• [AIM OF THE EXERCISE]: Exactly as they appear, set down all of the records.

• [SUPPLIED RECORDS]:

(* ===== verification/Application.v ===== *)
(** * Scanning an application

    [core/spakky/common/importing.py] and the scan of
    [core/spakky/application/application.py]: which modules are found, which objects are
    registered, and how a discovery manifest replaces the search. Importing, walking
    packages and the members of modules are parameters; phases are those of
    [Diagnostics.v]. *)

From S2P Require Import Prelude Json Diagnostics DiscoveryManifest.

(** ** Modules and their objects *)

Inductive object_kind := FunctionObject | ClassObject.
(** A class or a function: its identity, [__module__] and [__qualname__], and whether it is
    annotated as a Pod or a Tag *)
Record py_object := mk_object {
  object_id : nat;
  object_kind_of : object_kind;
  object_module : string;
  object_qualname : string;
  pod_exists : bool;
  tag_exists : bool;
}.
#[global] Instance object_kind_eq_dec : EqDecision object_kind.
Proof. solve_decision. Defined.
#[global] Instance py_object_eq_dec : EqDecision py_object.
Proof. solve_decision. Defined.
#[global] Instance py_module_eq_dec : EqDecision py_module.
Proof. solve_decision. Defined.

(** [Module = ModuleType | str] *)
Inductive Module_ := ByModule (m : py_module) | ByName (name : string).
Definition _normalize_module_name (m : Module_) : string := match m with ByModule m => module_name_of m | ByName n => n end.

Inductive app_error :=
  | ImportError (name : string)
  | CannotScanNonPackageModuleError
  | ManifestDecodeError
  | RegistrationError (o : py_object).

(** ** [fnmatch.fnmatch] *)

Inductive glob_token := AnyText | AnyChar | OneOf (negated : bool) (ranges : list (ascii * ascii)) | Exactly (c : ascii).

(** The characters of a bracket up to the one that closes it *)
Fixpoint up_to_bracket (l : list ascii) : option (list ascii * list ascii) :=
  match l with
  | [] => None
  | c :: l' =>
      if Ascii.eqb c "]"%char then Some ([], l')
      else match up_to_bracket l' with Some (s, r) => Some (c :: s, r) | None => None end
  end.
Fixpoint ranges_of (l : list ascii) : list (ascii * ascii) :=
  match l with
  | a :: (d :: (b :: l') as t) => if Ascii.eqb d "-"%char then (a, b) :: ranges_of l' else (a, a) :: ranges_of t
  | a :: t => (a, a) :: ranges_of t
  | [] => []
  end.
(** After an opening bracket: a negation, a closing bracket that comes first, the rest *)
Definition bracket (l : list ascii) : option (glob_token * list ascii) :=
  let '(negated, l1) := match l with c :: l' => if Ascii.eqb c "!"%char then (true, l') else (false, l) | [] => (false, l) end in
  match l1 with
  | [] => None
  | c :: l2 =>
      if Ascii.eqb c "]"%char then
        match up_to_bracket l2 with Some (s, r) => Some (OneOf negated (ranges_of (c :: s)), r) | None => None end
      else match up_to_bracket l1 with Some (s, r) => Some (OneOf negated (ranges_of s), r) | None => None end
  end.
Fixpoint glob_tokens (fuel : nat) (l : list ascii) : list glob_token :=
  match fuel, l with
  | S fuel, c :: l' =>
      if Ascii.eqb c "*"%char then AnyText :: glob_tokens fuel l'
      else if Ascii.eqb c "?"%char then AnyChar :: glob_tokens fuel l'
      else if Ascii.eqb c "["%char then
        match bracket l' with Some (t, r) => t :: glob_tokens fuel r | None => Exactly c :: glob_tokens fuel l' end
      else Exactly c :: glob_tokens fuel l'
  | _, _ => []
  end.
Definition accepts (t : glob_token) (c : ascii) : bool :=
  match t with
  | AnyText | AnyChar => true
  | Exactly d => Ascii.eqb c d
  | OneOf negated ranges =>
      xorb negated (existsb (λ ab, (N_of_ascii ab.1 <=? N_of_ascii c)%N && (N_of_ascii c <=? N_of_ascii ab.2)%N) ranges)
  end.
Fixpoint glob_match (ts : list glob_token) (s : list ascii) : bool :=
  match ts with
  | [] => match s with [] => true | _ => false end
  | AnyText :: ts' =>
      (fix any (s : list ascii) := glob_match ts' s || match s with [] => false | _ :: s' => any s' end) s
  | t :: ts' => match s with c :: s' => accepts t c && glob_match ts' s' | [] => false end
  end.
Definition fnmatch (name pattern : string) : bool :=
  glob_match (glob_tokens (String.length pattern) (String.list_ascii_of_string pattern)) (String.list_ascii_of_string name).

• [ANSWER TO THIS PROBLEM]:
(* ===== verification/Application.v ===== *)
(** * Scanning an application

    [core/spakky/common/importing.py] and the scan of
    [core/spakky/application/application.py]: which modules are found, which objects are
    registered, and how a discovery manifest replaces the search. Importing, walking
    packages and the members of modules are parameters; phases are those of
    [Diagnostics.v]. *)

From S2P Require Import Prelude Json Diagnostics DiscoveryManifest.

(** ** Modules and their objects *)

Inductive object_kind := FunctionObject | ClassObject.
(** A class or a function: its identity, [__module__] and [__qualname__], and whether it is
    annotated as a Pod or a Tag *)
Record py_object := mk_object {
  object_id : nat;
  object_kind_of : object_kind;
  object_module : string;
  object_qualname : string;
  pod_exists : bool;
  tag_exists : bool;
}.
#[global] Instance object_kind_eq_dec : EqDecision object_kind.
Proof. solve_decision. Defined.
#[global] Instance py_object_eq_dec : EqDecision py_object.
Proof. solve_decision. Defined.
#[global] Instance py_module_eq_dec : EqDecision py_module.
Proof. solve_decision. Defined.

(** [Module = ModuleType | str] *)
Inductive Module_ := ByModule (m : py_module) | ByName (name : string).
Definition _normalize_module_name (m : Module_) : string := match m with ByModule m => module_name_of m | ByName n => n end.

Inductive app_error :=
  | ImportError (name : string)
  | CannotScanNonPackageModuleError
  | ManifestDecodeError
  | RegistrationError (o : py_object).

(** ** [fnmatch.fnmatch] *)

Inductive glob_token := AnyText | AnyChar | OneOf (negated : bool) (ranges : list (ascii * ascii)) | Exactly (c : ascii).

(** The characters of a bracket up to the one that closes it *)
Fixpoint up_to_bracket (l : list ascii) : option (list ascii * list ascii) :=
  match l with
  | [] => None
  | c :: l' =>
      if Ascii.eqb c "]"%char then Some ([], l')
      else match up_to_bracket l' with Some (s, r) => Some (c :: s, r) | None => None end
  end.
Fixpoint ranges_of (l : list ascii) : list (ascii * ascii) :=
  match l with
  | a :: (d :: (b :: l') as t) => if Ascii.eqb d "-"%char then (a, b) :: ranges_of l' else (a, a) :: ranges_of t
  | a :: t => (a, a) :: ranges_of t
  | [] => []
  end.
(** After an opening bracket: a negation, a closing bracket that comes first, the rest *)
Definition bracket (l : list ascii) : option (glob_token * list ascii) :=
  let '(negated, l1) := match l with c :: l' => if Ascii.eqb c "!"%char then (true, l') else (false, l) | [] => (false, l) end in
  match l1 with
  | [] => None
  | c :: l2 =>
      if Ascii.eqb c "]"%char then
        match up_to_bracket l2 with Some (s, r) => Some (OneOf negated (ranges_of (c :: s)), r) | None => None end
      else match up_to_bracket l1 with Some (s, r) => Some (OneOf negated (ranges_of s), r) | None => None end
  end.
Fixpoint glob_tokens (fuel : nat) (l : list ascii) : list glob_token :=
  match fuel, l with
  | S fuel, c :: l' =>
      if Ascii.eqb c "*"%char then AnyText :: glob_tokens fuel l'
      else if Ascii.eqb c "?"%char then AnyChar :: glob_tokens fuel l'
      else if Ascii.eqb c "["%char then
        match bracket l' with Some (t, r) => t :: glob_tokens fuel r | None => Exactly c :: glob_tokens fuel l' end
      else Exactly c :: glob_tokens fuel l'
  | _, _ => []
  end.
Definition accepts (t : glob_token) (c : ascii) : bool :=
  match t with
  | AnyText | AnyChar => true
  | Exactly d => Ascii.eqb c d
  | OneOf negated ranges =>
      xorb negated (existsb (λ ab, (N_of_ascii ab.1 <=? N_of_ascii c)%N && (N_of_ascii c <=? N_of_ascii ab.2)%N) ranges)
  end.
Fixpoint glob_match (ts : list glob_token) (s : list ascii) : bool :=
  match ts with
  | [] => match s with [] => true | _ => false end
  | AnyText :: ts' =>
      (fix any (s : list ascii) := glob_match ts' s || match s with [] => false | _ :: s' => any s' end) s
  | t :: ts' => match s with c :: s' => accepts t c && glob_match ts' s' | [] => false end
  end.
Definition fnmatch (name pattern : string) : bool :=
  glob_match (glob_tokens (String.length pattern) (String.list_ascii_of_string pattern)) (String.list_ascii_of_string name).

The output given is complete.